■ **What the task requires**
In your answer, transcribe all of the data exactly.

[Saved data entries]
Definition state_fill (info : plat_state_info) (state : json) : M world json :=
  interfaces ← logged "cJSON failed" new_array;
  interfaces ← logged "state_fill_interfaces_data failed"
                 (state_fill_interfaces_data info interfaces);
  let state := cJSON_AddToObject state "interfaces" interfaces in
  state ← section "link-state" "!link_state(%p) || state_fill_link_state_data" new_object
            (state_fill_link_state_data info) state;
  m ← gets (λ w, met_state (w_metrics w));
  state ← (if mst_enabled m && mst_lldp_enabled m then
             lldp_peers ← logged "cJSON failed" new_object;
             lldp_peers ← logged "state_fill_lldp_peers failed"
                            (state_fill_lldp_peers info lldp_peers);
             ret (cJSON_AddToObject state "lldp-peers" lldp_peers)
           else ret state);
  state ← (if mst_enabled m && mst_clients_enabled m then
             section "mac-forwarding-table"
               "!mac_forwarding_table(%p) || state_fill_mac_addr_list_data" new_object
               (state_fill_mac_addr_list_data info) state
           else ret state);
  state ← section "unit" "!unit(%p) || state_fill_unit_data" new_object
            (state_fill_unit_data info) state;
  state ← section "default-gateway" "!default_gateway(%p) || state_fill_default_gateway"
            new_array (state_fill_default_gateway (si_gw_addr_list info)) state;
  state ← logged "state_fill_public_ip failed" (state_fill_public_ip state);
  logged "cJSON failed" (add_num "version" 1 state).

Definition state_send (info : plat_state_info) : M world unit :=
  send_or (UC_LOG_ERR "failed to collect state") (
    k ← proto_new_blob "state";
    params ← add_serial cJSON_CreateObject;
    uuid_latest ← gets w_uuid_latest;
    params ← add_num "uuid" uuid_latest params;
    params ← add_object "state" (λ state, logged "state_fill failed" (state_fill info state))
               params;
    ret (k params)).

■ **Result of the task**
Definition state_fill (info : plat_state_info) (state : json) : M world json :=
  interfaces ← logged "cJSON failed" new_array;
  interfaces ← logged "state_fill_interfaces_data failed"
                 (state_fill_interfaces_data info interfaces);
  let state := cJSON_AddToObject state "interfaces" interfaces in
  state ← section "link-state" "!link_state(%p) || state_fill_link_state_data" new_object
            (state_fill_link_state_data info) state;
  m ← gets (λ w, met_state (w_metrics w));
  state ← (if mst_enabled m && mst_lldp_enabled m then
             lldp_peers ← logged "cJSON failed" new_object;
             lldp_peers ← logged "state_fill_lldp_peers failed"
                            (state_fill_lldp_peers info lldp_peers);
             ret (cJSON_AddToObject state "lldp-peers" lldp_peers)
           else ret state);
  state ← (if mst_enabled m && mst_clients_enabled m then
             section "mac-forwarding-table"
               "!mac_forwarding_table(%p) || state_fill_mac_addr_list_data" new_object
               (state_fill_mac_addr_list_data info) state
           else ret state);
  state ← section "unit" "!unit(%p) || state_fill_unit_data" new_object
            (state_fill_unit_data info) state;
  state ← section "default-gateway" "!default_gateway(%p) || state_fill_default_gateway"
            new_array (state_fill_default_gateway (si_gw_addr_list info)) state;
  state ← logged "state_fill_public_ip failed" (state_fill_public_ip state);
  logged "cJSON failed" (add_num "version" 1 state).

Definition state_send (info : plat_state_info) : M world unit :=
  send_or (UC_LOG_ERR "failed to collect state") (
    k ← proto_new_blob "state";
    params ← add_serial cJSON_CreateObject;
    uuid_latest ← gets w_uuid_latest;
    params ← add_num "uuid" uuid_latest params;
    params ← add_object "state" (λ state, logged "state_fill failed" (state_fill info state))
               params;
    ret (k params)).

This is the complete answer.